─── Supplied entries

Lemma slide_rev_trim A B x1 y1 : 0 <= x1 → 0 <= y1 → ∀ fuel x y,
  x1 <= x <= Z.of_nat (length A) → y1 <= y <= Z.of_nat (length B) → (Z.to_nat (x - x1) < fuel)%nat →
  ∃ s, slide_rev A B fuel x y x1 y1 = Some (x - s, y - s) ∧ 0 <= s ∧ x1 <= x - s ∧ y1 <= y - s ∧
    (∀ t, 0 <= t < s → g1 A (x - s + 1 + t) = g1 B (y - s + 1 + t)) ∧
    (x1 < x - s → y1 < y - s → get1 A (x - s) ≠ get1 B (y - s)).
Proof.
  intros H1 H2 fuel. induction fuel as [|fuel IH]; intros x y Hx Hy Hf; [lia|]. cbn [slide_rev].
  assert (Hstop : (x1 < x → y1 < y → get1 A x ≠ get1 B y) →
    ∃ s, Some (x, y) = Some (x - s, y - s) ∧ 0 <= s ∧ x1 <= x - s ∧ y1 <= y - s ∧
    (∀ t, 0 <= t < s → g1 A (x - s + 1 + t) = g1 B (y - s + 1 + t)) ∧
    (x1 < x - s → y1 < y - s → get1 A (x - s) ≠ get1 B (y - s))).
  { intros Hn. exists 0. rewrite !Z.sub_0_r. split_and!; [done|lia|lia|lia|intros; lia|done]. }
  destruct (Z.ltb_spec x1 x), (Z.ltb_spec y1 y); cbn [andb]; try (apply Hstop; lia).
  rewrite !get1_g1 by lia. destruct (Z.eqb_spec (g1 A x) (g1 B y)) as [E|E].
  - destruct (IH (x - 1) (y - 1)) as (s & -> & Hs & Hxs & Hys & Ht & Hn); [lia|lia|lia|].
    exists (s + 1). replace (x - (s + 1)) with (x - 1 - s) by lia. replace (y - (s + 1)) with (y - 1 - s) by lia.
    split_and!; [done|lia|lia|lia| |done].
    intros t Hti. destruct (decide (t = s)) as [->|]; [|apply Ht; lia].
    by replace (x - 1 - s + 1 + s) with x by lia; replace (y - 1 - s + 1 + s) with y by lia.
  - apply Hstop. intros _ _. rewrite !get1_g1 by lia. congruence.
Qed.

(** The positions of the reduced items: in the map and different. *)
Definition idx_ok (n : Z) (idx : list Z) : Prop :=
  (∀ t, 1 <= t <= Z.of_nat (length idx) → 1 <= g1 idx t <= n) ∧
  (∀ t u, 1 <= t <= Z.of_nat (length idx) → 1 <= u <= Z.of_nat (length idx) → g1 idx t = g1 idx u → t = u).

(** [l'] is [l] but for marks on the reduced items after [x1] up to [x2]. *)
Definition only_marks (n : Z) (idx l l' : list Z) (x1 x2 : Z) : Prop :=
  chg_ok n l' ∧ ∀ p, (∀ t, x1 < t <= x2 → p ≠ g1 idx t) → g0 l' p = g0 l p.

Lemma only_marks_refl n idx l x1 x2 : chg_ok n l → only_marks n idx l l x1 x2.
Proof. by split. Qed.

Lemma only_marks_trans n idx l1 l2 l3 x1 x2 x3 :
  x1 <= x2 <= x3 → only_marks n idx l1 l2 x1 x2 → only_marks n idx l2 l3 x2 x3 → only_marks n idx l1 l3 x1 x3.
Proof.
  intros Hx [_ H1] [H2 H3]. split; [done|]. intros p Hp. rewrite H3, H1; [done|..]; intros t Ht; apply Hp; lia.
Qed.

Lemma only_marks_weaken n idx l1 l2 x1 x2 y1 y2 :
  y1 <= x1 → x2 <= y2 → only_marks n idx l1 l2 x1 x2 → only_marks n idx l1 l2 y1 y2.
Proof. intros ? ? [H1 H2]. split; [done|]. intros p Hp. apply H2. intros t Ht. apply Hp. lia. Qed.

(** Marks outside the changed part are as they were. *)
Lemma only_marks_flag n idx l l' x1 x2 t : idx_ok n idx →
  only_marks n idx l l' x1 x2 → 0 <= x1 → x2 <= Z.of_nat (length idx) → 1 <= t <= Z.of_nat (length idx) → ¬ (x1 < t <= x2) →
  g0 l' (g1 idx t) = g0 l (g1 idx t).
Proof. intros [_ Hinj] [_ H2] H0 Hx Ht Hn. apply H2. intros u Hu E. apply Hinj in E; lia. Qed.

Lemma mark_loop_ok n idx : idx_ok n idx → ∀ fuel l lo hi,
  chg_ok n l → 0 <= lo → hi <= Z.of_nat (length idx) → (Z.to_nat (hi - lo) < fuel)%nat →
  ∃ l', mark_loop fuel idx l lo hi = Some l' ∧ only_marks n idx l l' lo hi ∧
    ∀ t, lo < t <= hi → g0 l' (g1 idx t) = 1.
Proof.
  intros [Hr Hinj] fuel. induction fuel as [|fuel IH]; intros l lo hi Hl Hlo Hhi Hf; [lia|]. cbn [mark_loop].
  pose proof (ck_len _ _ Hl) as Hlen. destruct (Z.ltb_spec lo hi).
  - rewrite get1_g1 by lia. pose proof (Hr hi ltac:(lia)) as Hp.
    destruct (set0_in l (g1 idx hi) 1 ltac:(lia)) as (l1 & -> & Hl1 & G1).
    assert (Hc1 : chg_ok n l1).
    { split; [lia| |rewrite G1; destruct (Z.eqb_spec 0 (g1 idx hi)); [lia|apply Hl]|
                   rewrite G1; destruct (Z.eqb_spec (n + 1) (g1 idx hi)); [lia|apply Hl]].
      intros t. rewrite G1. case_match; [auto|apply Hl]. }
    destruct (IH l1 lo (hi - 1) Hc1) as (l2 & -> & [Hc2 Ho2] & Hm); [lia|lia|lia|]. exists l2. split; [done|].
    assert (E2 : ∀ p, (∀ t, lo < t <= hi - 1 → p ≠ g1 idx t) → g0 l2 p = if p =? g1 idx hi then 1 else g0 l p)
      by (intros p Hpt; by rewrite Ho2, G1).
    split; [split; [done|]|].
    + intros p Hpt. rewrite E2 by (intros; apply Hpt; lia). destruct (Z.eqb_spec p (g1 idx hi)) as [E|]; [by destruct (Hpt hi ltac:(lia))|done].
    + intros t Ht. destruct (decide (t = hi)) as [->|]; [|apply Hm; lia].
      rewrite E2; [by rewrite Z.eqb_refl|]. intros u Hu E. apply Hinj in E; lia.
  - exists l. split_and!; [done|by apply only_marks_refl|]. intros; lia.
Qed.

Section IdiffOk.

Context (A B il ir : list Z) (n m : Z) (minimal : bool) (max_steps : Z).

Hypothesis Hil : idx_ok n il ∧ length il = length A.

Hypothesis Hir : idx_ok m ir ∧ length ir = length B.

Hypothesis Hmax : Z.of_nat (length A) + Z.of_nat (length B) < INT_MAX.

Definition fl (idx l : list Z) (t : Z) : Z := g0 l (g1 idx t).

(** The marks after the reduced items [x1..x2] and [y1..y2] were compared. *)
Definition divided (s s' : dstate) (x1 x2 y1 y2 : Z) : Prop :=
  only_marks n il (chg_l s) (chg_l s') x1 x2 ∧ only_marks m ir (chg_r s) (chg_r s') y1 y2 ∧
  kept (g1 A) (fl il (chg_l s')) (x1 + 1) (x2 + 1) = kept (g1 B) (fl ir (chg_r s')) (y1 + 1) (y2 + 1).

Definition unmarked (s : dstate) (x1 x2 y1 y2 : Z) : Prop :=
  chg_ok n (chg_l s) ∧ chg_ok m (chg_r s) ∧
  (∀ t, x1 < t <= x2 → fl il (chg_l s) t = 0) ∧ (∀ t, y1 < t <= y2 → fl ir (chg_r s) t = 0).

──────

## The problem
For each line in the data that contains the string "Hypothesis", give a copy of that line.

## Output for this exercise
Hypothesis Hil : idx_ok n il ∧ length il = length A.
Hypothesis Hir : idx_ok m ir ∧ length ir = length B.
Hypothesis Hmax : Z.of_nat (length A) + Z.of_nat (length B) < INT_MAX.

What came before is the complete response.